Trier Airfield's primary use by the Americans was for combat resupply and casualty evacuation, being used largely by C-47 Skytrain transports from the day it was opened until the end of the war in May. It was also used by the Ninth Air Force 10th Reconnaissance Group until early April, flying photo-reconnaissance missions with Lockheed P-38 Lightnings (F-4) and North American P-51 Mustangs (F-5). On 26 March 1945, a Douglas A-26C-20-DT Invader (s/n 43-22503) of the 670th Bombardment Squadron, 416th Bombardment Group crash-landed near the runway after being hit in the right engine during a raid against Altenkirchen.
With the end of the war, Trier Airfield was closed on 10 July 1945.

===Postwar/NATO use===
When the USAAF closed the airfield in July 1945, occupation forces from the United States Army moved in to garrison the facility. The airfield became a Displaced Persons camp during 1945 and early 1946, holding civilians from many countries of Europe as the continent slowly recovered from the ravages of war.

United States Army forces moved out of Trier in the late summer of 1945, as French forces moved into the Rhineland as part of their occupation zone of Germany.

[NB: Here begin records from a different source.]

Lemma land_bit_eqb a n :
  0 ≤ n → (Z.land a (Z.shiftl 1 n) =? 0) = negb (Z.testbit a n).
Proof.
  intros Hn. destruct (Z.testbit a n) eqn:E; simpl.
  - apply Z.eqb_neq. intros H0.
    assert (Z.testbit (Z.land a (Z.shiftl 1 n)) n = false) as H by (rewrite H0; apply Z.bits_0).
    rewrite Z.land_spec, Z.shiftl_spec, Z.sub_diag, E in H by lia. done.
  - apply Z.eqb_eq, Z.bits_inj'. intros k Hk.
    rewrite Z.land_spec, Z.shiftl_spec, Z.bits_0 by lia.
    destruct (Z.eq_dec k n) as [->|]; [by rewrite E|].
    destruct (Z.lt_decidable k n).
    + by rewrite (Z.testbit_neg_r 1), andb_false_r by lia.
    + change 1 with (2 ^ 0). rewrite Z.pow2_bits_false by lia. apply andb_false_r.
Qed.

Lemma get_bit_used m f : 0 ≤ f < capacity m → get_bit m f = Ret (used m f).
Proof.
  intros Hf. unfold get_bit, used.
  destruct (vget_range (alloc_map m) (f / 8)) as (line & -> & ->); [by apply div8_range|].
  rewrite bind_Ret, land_bit_eqb by (apply Z.mod_pos_bound; lia). by rewrite negb_involutive.
Qed.

(** The bit written by [set_bit], inside one byte. *)
Lemma set_line_bits line n k (v : bool) :
  0 ≤ n < 8 → 0 ≤ k < 8 →
  Z.testbit (if v then Z.lor line (Z.shiftl 1 n) else Z.land line (not_u8 (Z.shiftl 1 n))) k
    = if k =? n then v else Z.testbit line k.
Proof.
  intros Hn Hk. unfold not_u8. change 255 with (Z.ones 8).
  assert (Z.testbit (Z.shiftl 1 n) k = (k =? n)) as Hb.
  { rewrite Z.shiftl_1_l, Z.pow2_bits_eqb by lia. apply Z.eqb_sym. }
  destruct v; rewrite ?Z.lor_spec, ?Z.land_spec, ?Z.lxor_spec, Hb, ?Z.ones_spec_low by lia;
    destruct (k =? n), (Z.testbit line k); done.
Qed.

Lemma set_line_byte line n (v : bool) :
  0 ≤ n < 8 → in_u 8 line →
  in_u 8 (if v then Z.lor line (Z.shiftl 1 n) else Z.land line (not_u8 (Z.shiftl 1 n))).
Proof.
  unfold in_u. intros Hn Hl.
  assert (∀ z, 0 ≤ z → (∀ k, 8 ≤ k → Z.testbit z k = false) → 0 ≤ z < 2 ^ 8) as Hhigh.
  { intros z Hz Hb. split; [done|]. destruct (Z.lt_decidable z (2 ^ 8)); [done|].
    assert (8 ≤ Z.log2 z) by (apply Z.log2_le_pow2; lia).
    specialize (Hb (Z.log2 z) ltac:(lia)). rewrite Z.bit_log2 in Hb; [done|lia]. }
  assert (∀ k, 8 ≤ k → Z.testbit line k = false) as Hline.
  { intros k Hk. destruct (Z.eq_dec line 0) as [->|]; [apply Z.bits_0|].
    apply Z.bits_above_log2; [lia|]. apply Z.log2_lt_pow2; [lia|].
    apply Z.lt_le_trans with (2 ^ 8); [lia|]. apply Z.pow_le_mono_r; lia. }
  destruct v; apply Hhigh.
  - apply Z.lor_nonneg. split; [lia|]. apply Z.shiftl_nonneg. lia.
  - intros k Hk. rewrite Z.lor_spec, Hline by lia.
    rewrite Z.shiftl_1_l, Z.pow2_bits_false by lia. done.
  - apply Z.land_nonneg. lia.
  - intros k Hk. by rewrite Z.land_spec, Hline by lia.
Qed.

(** [same_shape]: nothing but bits has changed. *)
Definition same_shape (m m' : BitMapMemoryManager) : Prop :=
  available_range m' = available_range m ∧ length (alloc_map m') = length (alloc_map m).

#[export] Instance same_shape_preorder : PreOrder same_shape.
Proof. split; [done|]. intros m1 m2 m3 [? ?] [? ?]. split; congruence. Qed.

Lemma same_shape_capacity m m' : same_shape m m' → capacity m' = capacity m.
Proof. intros [_ H]. unfold capacity. by rewrite H. Qed.

Lemma wf_same_shape m m' : wf m → same_shape m m' → bits_ok m' → wf m'.
Proof.
  intros [Hb Hs He] Hsh Hb'. pose proof (same_shape_capacity _ _ Hsh) as Hc.
  destruct Hsh as [Hr _]. split; [done|by rewrite Hr|by rewrite Hr, Hc].
Qed.
#[export] Hint Resolve wf_same_shape : kernel.

Lemma set_bit_ok m f v :
  bits_ok m → 0 ≤ f < capacity m →
  ∃ m', set_bit m f v = Ret m' ∧ bits_ok m' ∧ same_shape m m' ∧
    ∀ g, 0 ≤ g → used m' g = if g =? f then v else used m g.
Proof.
  intros Hwf Hf. pose proof (div8_range m f Hf) as Hd.
  pose proof (Z.mod_pos_bound f 8) as Hm.
  destruct (vget_range (alloc_map m) (f / 8)) as (line & Hg & Hl); [done|].
  unfold set_bit. rewrite Hg, bind_Ret, vset_ok, bind_Ret by done.
  eexists; split; [done|]. split; [|split; [by split; [|apply length_insert]|]].
  - destruct Hwf as [Hby Hc]. split; simpl; unfold capacity; simpl; rewrite ?length_insert; try done.
    apply Forall_insert; [done|]. apply set_line_byte; [lia|].
    by eapply Forall_lookup_1.
  - intros g Hg0. unfold used; simpl.
    pose proof (Z.mod_pos_bound g 8 ltac:(lia)) as Hmg.
    destruct (Z.eq_dec (g / 8) (f / 8)) as [Heq|Hne].
    + rewrite Heq, list_lookup_insert_eq by lia. rewrite Hl, set_line_bits by lia.
      destruct (Z.eqb_spec (g mod 8) (f mod 8)) as [E|E], (Z.eqb_spec g f) as [E'|E'];
        subst; try done.
      exfalso. apply E'. rewrite (Z.div_mod g 8), (Z.div_mod f 8) by lia. congruence.
    + pose proof (Z.div_pos g 8 Hg0 ltac:(lia)).
      rewrite list_lookup_insert_ne by lia.
      destruct (Z.eqb_spec g f) as [->|]; done.
Qed.

(** Ranges of frames. *)
Definition in_block (s n f : Z) : bool := (s <=? f) && (f <? s + n).

Lemma in_blockP s n f : reflect (s ≤ f < s + n) (in_block s n f).
Proof.
  apply iff_reflect. unfold in_block. by rewrite andb_true_iff, Z.leb_le, Z.ltb_lt.
Qed.

Lemma set_bits_ok m s n v :
  bits_ok m → 0 ≤ s → 0 ≤ n → s + n ≤ capacity m →
  ∃ m', set_bits m s n v = Ret m' ∧ bits_ok m' ∧ same_shape m m' ∧
    ∀ g, 0 ≤ g → used m' g = if in_block s n g then v else used m g.
Proof.
  intros Hwf Hs Hn Hc. pose proof (wf_capacity _ Hwf).
  unfold set_bits. rewrite usize_add_ok, bind_Ret by lia.
  destruct (foldM_inv (λ i m', bits_ok m' ∧ same_shape m m' ∧
      ∀ g, 0 ≤ g → used m' g = if in_block s (Z.of_nat i) g then v else used m g)
    (λ m frame, set_bit m frame v) (range s (s + n)) m) as (m' & -> & H1 & H2 & H3).
  - split_and!; [done..|]. intros g Hg. destruct (in_blockP s (Z.of_nat 0) g); [lia|done].
  - intros i x m1 [-> Hx]%range_lookup (Hw & Hsh & Hu).
    destruct (set_bit_ok m1 (s + Z.of_nat i) v) as (m2 & -> & ? & ? & Hu'); [done| |].
    { rewrite (same_shape_capacity _ _ Hsh). lia. }
    exists m2. split_and!; [done..|by etrans|].
    intros g Hg. rewrite Hu', Hu by done.
    destruct (Z.eqb_spec g (s + Z.of_nat i)), (in_blockP s (Z.of_nat i) g),
      (in_blockP s (Z.of_nat (i + 1)) g); done || lia.
  - exists m'. split_and!; try done. intros g Hg. rewrite H3 by done.
    by rewrite range_length, Z2Nat.id, Z.add_simpl_l by lia.
Qed.

(** ** Allocation is first fit *)

(** Some frame of the block is in use. *)
Definition blocked (m : BitMapMemoryManager) (n s : Z) : Prop :=
  ∃ f, s ≤ f < s + n ∧ used m f = true.

Definition block_free (m : BitMapMemoryManager) (s n : Z) : Prop :=
  ∀ f, s ≤ f < s + n → used m f = false.

Lemma count_free_ok m s n :
  wf m → 0 ≤ s → 0 ≤ n → s + n ≤ (available_range m).2 →
  ∃ k, count_free m s n = Ret k ∧ 0 ≤ k ≤ n ∧ block_free m s k ∧
    (k < n → used m (s + k) = true).
Proof.
  intros Hwf Hs Hn Hr. pose proof (wf_capacity _ (wf_bits _ Hwf)). pose proof (wf_end _ Hwf).
  unfold count_free.
  apply (loop_total (λ k, 0 ≤ k ≤ n ∧ block_free m s k)
    (λ k, 0 ≤ k ≤ n ∧ block_free m s k ∧ (k < n → used m (s + k) = true))
    (λ k, Z.to_nat (n - k))); [| |lia].
  - intros k [Hk Hfree]. destruct (Z.ltb_spec k n).
    + rewrite (usize_add_ok s k), bind_Ret by lia. rewrite (proj2 (Z.ltb_lt _ _)) by lia.
      rewrite get_bit_used, bind_Ret by lia.
      destruct (used m (s + k)) eqn:Hu; simpl; [by exists (inr k)|].
      rewrite usize_add_ok, bind_Ret by lia. exists (inl (k + 1)).
      split_and!; try lia; [done|]. intros f Hf.
      destruct (Z.eq_dec f (s + k)) as [->|]; [done|]. apply Hfree. lia.
    + exists (inr k). split; [done|]. split_and!; try lia; done.
  - split; [lia|]. intros f Hf. lia.
Qed.

(** What [allocate] promises, as a relation between the maps before and after. *)
Definition allocate_post (m : BitMapMemoryManager) (n : Z) (m' : BitMapMemoryManager)
    (r : option Z) : Prop :=
  let '(lo, hi) := available_range m in
  match r with
  | Some s =>
      lo ≤ s < hi - n ∧ block_free m s n ∧ wf m' ∧ same_shape m m' ∧
      (∀ f, 0 ≤ f → used m' f = in_block s n f || used m f) ∧
      (∀ s', lo ≤ s' < s → blocked m n s')
  | None => m' = m ∧ ∀ s', lo ≤ s' < hi - n → blocked m n s'
  end.

Lemma allocate_ok m n :
  wf m → 0 ≤ n ≤ (available_range m).2 →
  ∃ m' r, allocate m n = Ret (m', r) ∧ allocate_post m n m' r.
Proof.
  intros Hwf Hn. pose proof (wf_capacity _ (wf_bits _ Hwf)). pose proof (wf_end _ Hwf).
  pose proof (wf_start _ Hwf).
  unfold allocate, allocate_post. destruct (available_range m) as [lo hi] eqn:Hr; simpl in *.
  enough (∃ mr, loop (S (Z.to_nat hi)) (λ start,
    lim ← usize_sub hi n;
    if start <? lim then
      nfree ← count_free m start n;
      if nfree =? n then m' ← mark_allocated m start n; Ret (inr (m', Some start))
      else d ← usize_add nfree 1; start' ← usize_add start d; Ret (inl start')
    else Ret (inr (m, None))) lo = Ret mr ∧ allocate_post m n mr.1 mr.2) as ([m' r] & E & HP).
  { exists m', r. split; [exact E|]. unfold allocate_post in HP. by rewrite Hr in HP. }
  apply (loop_total (λ s, lo ≤ s ∧ ∀ s', lo ≤ s' < s → blocked m n s') _
    (λ s, Z.to_nat (hi - s))); [|split; [done|lia]|lia].
  intros s [Hs Hbl]. rewrite usize_sub_ok, bind_Ret by lia.
  destruct (Z.ltb_spec s (hi - n)) as [Hlt|Hge].
  2:{ exists (inr (m, None)). split; [done|]. unfold allocate_post. rewrite Hr. simpl.
      split; [done|]. intros s' ?. apply Hbl. lia. }
  destruct (count_free_ok m s n) as (k & -> & Hk & Hf & Hu); [done|lia|lia|rewrite Hr; simpl; lia|].
  rewrite bind_Ret. destruct (Z.eqb_spec k n) as [->|].
  - destruct (set_bits_ok m s n true) as (m' & Hm & ? & ? & Hu'); [apply Hwf|lia..|].
    unfold mark_allocated. rewrite Hm, bind_Ret. exists (inr (m', Some s)). split; [done|].
    unfold allocate_post. rewrite Hr. simpl. split_and!; eauto with kernel; lia.
  - rewrite (usize_add_ok k 1), bind_Ret by lia. rewrite usize_add_ok, bind_Ret by lia.
    exists (inl (s + (k + 1))). split; [done|]. split; [|lia]. split; [lia|].
    intros s' Hs'. destruct (Z.lt_decidable s' s); [apply Hbl; lia|].
    exists (s + k). split; [lia|]. apply Hu. lia.
Qed.

(** C6: the frame allocator is first fit. On a well-formed map every request that
    fits below the end of the managed range returns; a block it hands out was
    entirely free, lies inside the range, is the first free one, and exactly its
    frames become used; it refuses only when every candidate start is blocked. *)
Theorem allocate_first_fit m n :
  wf m → 0 ≤ n ≤ (available_range m).2 →
  ∃ m' r, allocate m n = Ret (m', r) ∧ allocate_post m n m' r.
Proof. apply allocate_ok. Qed.

Definition demo_map : BitMapMemoryManager :=
  {| alloc_map := [7; 128]; available_range := (1, 16) |}.

Lemma demo_map_wf : wf demo_map.
Proof. repeat constructor; vm_compute; done. Qed.

Lemma allocate_first_fit_witness :
  ∃ m' r, allocate demo_map 4 = Ret (m', r) ∧ allocate_post demo_map 4 m' r.
Proof. apply allocate_first_fit; [exact demo_map_wf|vm_compute; done]. Defined.

Example allocate_demo :
  allocate demo_map 4 = Ret ({| alloc_map := [127; 128]; available_range := (1, 16) |}, Some 3).
Proof. reflexivity. Qed.

(** ** The refusal branches *)

Lemma allocate_oversized m n : (available_range m).2 < n → allocate m n = Panic Overflow.
Proof.
  intros Hn. unfold allocate. cbn [loop]. unfold usize_sub.
  by rewrite chk_u_overflow by lia.
Qed.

With the establishment of NATO in 1949, Headquarters, Fourth Allied Tactical Air Force (4 ATAF) was established at what became "Trier Air Base" about 1950. The wartime damaged airfield was repaired as part of the postwar reconstruction, and new buildings for the NATO facility were erected at the base. The NATO facility closed on 30 November 1957 after 4 ATAF was moved to Ramstein Air Base to consolidate command facilities with the USAF. Once NATO left the base, it was used as a civil airport for the city of Trier. In the early 1970s it became clear the airfield would have to close to allow industrial development. Construction of Trier-Föhren Airport as a replacement airfield for the city of Trier began.

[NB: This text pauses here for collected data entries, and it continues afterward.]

(** [BLOCK_SZ.iter().enumerate().find(|(_, sz)| **sz > layout.size())] *)
Definition find_block (size : Z) : option (nat * Z) := list_find (λ sz, size < sz) BLOCK_SZ.

Definition with_page (s : Heap) (h : memory) (index : nat) (pg : PageHeader) : Heap :=
  {| MEM := MEM s; objects := h; pages := <[index := pg]> (pages s) |}.

Definition with_free_list (pg : PageHeader) (fl : FreeList) : PageHeader :=
  {| next := next pg; free_list := fl; n_objs := n_objs pg; obj_sz := obj_sz pg |}.

Definition is_aligned (layout : Layout) (ptr : Z) : bool := ptr mod layout_align layout =? 0.

(** [ObjectAllocator::alloc] *)
Definition alloc (s : Heap) (layout : Layout) : outcome (Heap * Z) :=
  if 2048 <? layout_size layout then
    if BYTES_PER_FRAME <? layout_align layout then Panic ExplicitPanic
    else
      a ← usize_add (layout_size layout) BYTES_PER_FRAME;
      b ← usize_sub a 1;
      '(mem, r) ← allocate (MEM s) (b / BYTES_PER_FRAME);
      let s' := {| MEM := mem; objects := objects s; pages := pages s |} in
      match r with
      | Some id => addr ← usize_mul id BYTES_PER_FRAME; Ret (s', addr)
      | None => Ret (s', null)
      end
  else
    match find_block (layout_size layout) with
    | None => Ret (s, null)
    | Some (index, _) =>
        page ← vget (pages s) (Z.of_nat index);
        '(h, fl, addr) ← pop_filter (objects s) (free_list page) (is_aligned layout);
        if addr =? null then
          '(mem, r) ← allocate (MEM s) 1;
          match r with
          | None => Ret ({| MEM := mem; objects := objects s; pages := pages s |}, null)
          | Some p =>
              page_addr ← usize_mul p BYTES_PER_FRAME;
              '(h, page) ← extend h (with_free_list page fl) page_addr;
              '(h, fl, addr) ← pop_filter h (free_list page) (is_aligned layout);
              Ret (with_page {| MEM := mem; objects := h; pages := pages s |} h index
                     (with_free_list page fl), addr)
          end
        else Ret (with_page s h index (with_free_list page fl), addr)
    end.
Lemma hex_step num0 buf0 st :
  0 ≤ num0 → hex_inv num0 buf0 st → zlen buf0 < 2 ^ 64 →
  ∃ d buf', vget digits (st.1.1 mod 16) = Ret d ∧ vset st.2 st.1.2 d = Ret buf' ∧
    length buf' = length buf0 ∧
    hex_value (drop (Z.to_nat st.1.2) buf') = num0 mod 16 ^ (zlen buf0 - st.1.2) ∧
    Forall (λ d, d ∈ digits) (drop (Z.to_nat st.1.2) buf') ∧
    take (Z.to_nat st.1.2) buf' = take (Z.to_nat st.1.2) buf0 ∧
    st.1.1 / 16 = num0 / 16 ^ (zlen buf0 - st.1.2).
Proof.
  destruct st as [[n k] buf]. cbn [fst snd]. intros Hn [Hk Hl Hnum _ Hv Hd Hp] Hb; simpl in *.
  destruct (digits_value (n mod 16)) as (d & Hd1 & Hd2 & Hd3); [apply Z.mod_pos_bound; lia|].
  exists d, (<[Z.to_nat k := d]> buf). rewrite vset_ok by lia.
  assert (drop (Z.to_nat k) (<[Z.to_nat k:=d]> buf) = d :: drop (Z.to_nat (k + 1)) buf) as Hdrop.
  { rewrite insert_take_drop by lia. rewrite drop_app_ge by (rewrite length_take; lia).
    rewrite length_take, Nat.min_l, Nat.sub_diag by lia. simpl. do 2 f_equal. lia. }
  assert (zlen (drop (Z.to_nat (k + 1)) buf) = zlen buf0 - 1 - k) as Hlen
    by (rewrite length_drop; lia).
  assert (16 ^ (zlen buf0 - k) = 16 ^ (zlen buf0 - 1 - k) * 16) as Hpow
    by (replace (zlen buf0 - k) with (zlen buf0 - 1 - k + 1) by lia;
        rewrite Z.pow_add_r; lia).
  assert (0 < 16 ^ (zlen buf0 - 1 - k)) by (apply Z.pow_pos_nonneg; lia).
  split_and!; try done.
  - by rewrite length_insert.
  - rewrite Hdrop. cbn [hex_value]. rewrite Hlen, Hv, Hd2, Hpow, Hnum.
    rewrite (Z.rem_mul_r num0) by lia. lia.
  - rewrite Hdrop. by constructor.
  - rewrite take_insert_ge by lia. replace (Z.to_nat (k + 1)) with (S (Z.to_nat k)) in Hp by lia.
    apply (f_equal (take (Z.to_nat k))) in Hp. by rewrite !take_take, Nat.min_l in Hp by lia.
  - rewrite Hnum, Hpow. by rewrite Z.div_div by lia.
Qed.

A French army helicopter unit remained at the airport until 1977, when it was closed and converted into an industrial park. The original 4 ATAF buildings north of the airfield had been handed over the West German Air Force in 1957 and were used until 2009. After being used as a refugee camp in 2014–2018, the city of Trier decided to buy the former barracks and redevelop the area into an industrial park.

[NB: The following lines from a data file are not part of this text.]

(* ===== verification/Window.v ===== *)
(** graphic/buffered.rs and graphic/window.rs: double-buffered canvases, windows and the
    layered window manager that composes them on the screen.

    Windows live in a shared store: [layers] is the manager's vector of reference-counted
    windows and a handle is an index into it, so a write through a handle is seen by the
    manager. Locks are taken and released inside each operation. *)

From S2P Require Import Prelude Graphics FrameBuffer.

(** ** BufferedCanvas *)

Record BufferedCanvas := {
  fore : FrameBuffer;
  back : FrameBuffer;
  is_updated : bool;
}.

Definition BufferedCanvas_new (fmt : option PixelFormat) (width height : Z) : outcome BufferedCanvas :=
  f ← FrameBuffer_new fmt width height;
  b ← FrameBuffer_new fmt width height;
  Ret {| fore := f; back := b; is_updated := false |}.

Definition flush (self : BufferedCanvas) : outcome BufferedCanvas :=
  f ← copy (fore self) {| x := 0; y := 0 |} (back self);
  Ret {| fore := f; back := back self; is_updated := is_updated self |}.

(** [write_with(draw_func)] *)
Definition write_with (self : BufferedCanvas) (draw_func : FrameBuffer → outcome FrameBuffer)
    : outcome BufferedCanvas :=
  b ← draw_func (back self);
  Ret {| fore := fore self; back := b; is_updated := true |}.

Definition clear_update_flag (self : BufferedCanvas) : BufferedCanvas :=
  {| fore := fore self; back := back self; is_updated := false |}.

(** ** Window *)

Record Window := {
  pos : Vec2;
  width : Z;
  height : Z;
  transparant_color : option PixelColor;
  buffer : BufferedCanvas;
}.

Definition Window_new (fmt : option PixelFormat) (width height : Z) : outcome Window :=
  b ← BufferedCanvas_new fmt width height;
  Ret {| pos := {| x := 0; y := 0 |}; width := width; height := height;
         transparant_color := None; buffer := b |}.

Definition set_transparent_color (self : Window) (color : option PixelColor) : Window :=
  {| pos := pos self; width := width self; height := height self;
     transparant_color := color; buffer := buffer self |}.

Definition is_inside (self : Window) (p : Vec2) : bool :=
  (0 <=? x p) && (x p <? as_s 32 (width self)) && (0 <=? y p) && (y p <? as_s 32 (height self)).

(** The pass of the transparent branch for one pixel. *)
Definition draw_pixel (self : Window) (tc : PixelColor) (buf : FrameBuffer) (py px : Z)
    : outcome FrameBuffer :=
  pixel ← color_at (fore (buffer self)) px py;
  if decide (pixel ≠ tc) then
    p ← vec2_add (pos self) {| x := as_s 32 px; y := as_s 32 py |};
    write buf p pixel
  else Ret buf.

Definition draw_to (self : Window) (buf : FrameBuffer) : outcome FrameBuffer :=
  match transparant_color self with
  | None => copy buf (pos self) (fore (buffer self))
  | Some tc =>
      r_window ← from_wh (x (pos self)) (y (pos self)) (as_s 32 (width self)) (as_s 32 (height self));
      r_fb ← from_wh 0 0 (as_s 32 (horizontal_resolution (conf buf)))
                         (as_s 32 (vertical_resolution (conf buf)));
      match intersection r_fb r_window with
      | None => Ret buf
      | Some r =>
          nx ← i32_neg (x (pos self));
          ny ← i32_neg (y (pos self));
          r_draw ← move_relative r nx ny;
          foldM (λ buf py,
            foldM (λ buf px, draw_pixel self tc buf py px)
              (range (as_u 64 (x1 r_draw)) (as_u 64 (x2 r_draw))) buf)
            (range (as_u 64 (y1 r_draw)) (as_u 64 (y2 r_draw))) buf
      end
  end.

Definition window_move_to (self : Window) (p : Vec2) : Window :=
  {| pos := p; width := width self; height := height self;
     transparant_color := transparant_color self; buffer := buffer self |}.

Definition window_move_relative (self : Window) (pos_diff : Vec2) : outcome Window :=
  p ← vec2_add (pos self) pos_diff;
  Ret (window_move_to self p).

Definition with_buffer (self : Window) (b : BufferedCanvas) : Window :=
  {| pos := pos self; width := width self; height := height self;
     transparant_color := transparant_color self; buffer := b |}.

Definition window_move_rect (self : Window) (to : Vec2) (rect : Rect) : outcome Window :=
  b ← write_with (buffer self) (λ back, move_rect back to rect);
  Ret (with_buffer self b).

(** ** LayeredWindowManager *)

Record LayeredWindowManager := {
  layers : list Window;
  layer_stack : list Z;
  shadow : FrameBuffer;
  screen : FrameBuffer;
}.

Definition LayeredWindowManager_new (fmt : option PixelFormat) (buffer : FrameBuffer)
    : outcome LayeredWindowManager :=
  s ← FrameBuffer_new fmt (horizontal_resolution (conf buffer)) (vertical_resolution (conf buffer));
  Ret {| layers := []; layer_stack := []; shadow := s; screen := buffer |}.

Definition with_layers (self : LayeredWindowManager) (l : list Window) : LayeredWindowManager :=
  {| layers := l; layer_stack := layer_stack self; shadow := shadow self; screen := screen self |}.

Definition with_stack (self : LayeredWindowManager) (l : list Z) : LayeredWindowManager :=
  {| layers := layers self; layer_stack := l; shadow := shadow self; screen := screen self |}.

Although the last aviation use of the Trier Air Base airfield ended in 1977, it is still recognizable, both from the air and on the ground. The runway and taxiways are largely intact and have been converted into streets and parking for large trucks. Two buildings of the airfield remained on the west side of the former airfield until 2019, although more and more of the runway is being removed and redeveloped.